◆ **What is being asked**: From the first line to the last, please write out the data exactly.
===== Data provided
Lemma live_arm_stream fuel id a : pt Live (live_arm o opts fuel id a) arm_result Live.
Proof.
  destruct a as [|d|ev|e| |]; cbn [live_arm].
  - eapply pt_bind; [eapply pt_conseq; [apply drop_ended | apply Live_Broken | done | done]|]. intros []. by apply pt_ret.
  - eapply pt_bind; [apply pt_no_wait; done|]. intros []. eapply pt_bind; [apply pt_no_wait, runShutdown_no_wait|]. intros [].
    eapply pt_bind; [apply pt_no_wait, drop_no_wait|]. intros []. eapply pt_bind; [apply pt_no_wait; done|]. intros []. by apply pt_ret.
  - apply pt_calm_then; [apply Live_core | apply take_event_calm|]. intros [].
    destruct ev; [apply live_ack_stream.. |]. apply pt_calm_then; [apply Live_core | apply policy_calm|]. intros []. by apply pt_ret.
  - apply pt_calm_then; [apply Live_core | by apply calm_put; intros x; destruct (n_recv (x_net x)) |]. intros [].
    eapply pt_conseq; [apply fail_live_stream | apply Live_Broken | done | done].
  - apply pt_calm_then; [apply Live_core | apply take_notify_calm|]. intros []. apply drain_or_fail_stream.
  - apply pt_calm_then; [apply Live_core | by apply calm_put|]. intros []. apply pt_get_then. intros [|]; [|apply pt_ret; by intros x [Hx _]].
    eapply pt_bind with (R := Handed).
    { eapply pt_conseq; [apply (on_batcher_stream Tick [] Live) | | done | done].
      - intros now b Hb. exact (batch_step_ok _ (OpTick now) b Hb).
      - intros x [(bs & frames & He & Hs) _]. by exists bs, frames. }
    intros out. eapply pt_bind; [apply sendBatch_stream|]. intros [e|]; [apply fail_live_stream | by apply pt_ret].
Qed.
==========
◆ **Output of the exercise**:
Lemma live_arm_stream fuel id a : pt Live (live_arm o opts fuel id a) arm_result Live.
Proof.
  destruct a as [|d|ev|e| |]; cbn [live_arm].
  - eapply pt_bind; [eapply pt_conseq; [apply drop_ended | apply Live_Broken | done | done]|]. intros []. by apply pt_ret.
  - eapply pt_bind; [apply pt_no_wait; done|]. intros []. eapply pt_bind; [apply pt_no_wait, runShutdown_no_wait|]. intros [].
    eapply pt_bind; [apply pt_no_wait, drop_no_wait|]. intros []. eapply pt_bind; [apply pt_no_wait; done|]. intros []. by apply pt_ret.
  - apply pt_calm_then; [apply Live_core | apply take_event_calm|]. intros [].
    destruct ev; [apply live_ack_stream.. |]. apply pt_calm_then; [apply Live_core | apply policy_calm|]. intros []. by apply pt_ret.
  - apply pt_calm_then; [apply Live_core | by apply calm_put; intros x; destruct (n_recv (x_net x)) |]. intros [].
    eapply pt_conseq; [apply fail_live_stream | apply Live_Broken | done | done].
  - apply pt_calm_then; [apply Live_core | apply take_notify_calm|]. intros []. apply drain_or_fail_stream.
  - apply pt_calm_then; [apply Live_core | by apply calm_put|]. intros []. apply pt_get_then. intros [|]; [|apply pt_ret; by intros x [Hx _]].
    eapply pt_bind with (R := Handed).
    { eapply pt_conseq; [apply (on_batcher_stream Tick [] Live) | | done | done].
      - intros now b Hb. exact (batch_step_ok _ (OpTick now) b Hb).
      - intros x [(bs & frames & He & Hs) _]. by exists bs, frames. }
    intros out. eapply pt_bind; [apply sendBatch_stream|]. intros [e|]; [apply fail_live_stream | by apply pt_ret].
Qed.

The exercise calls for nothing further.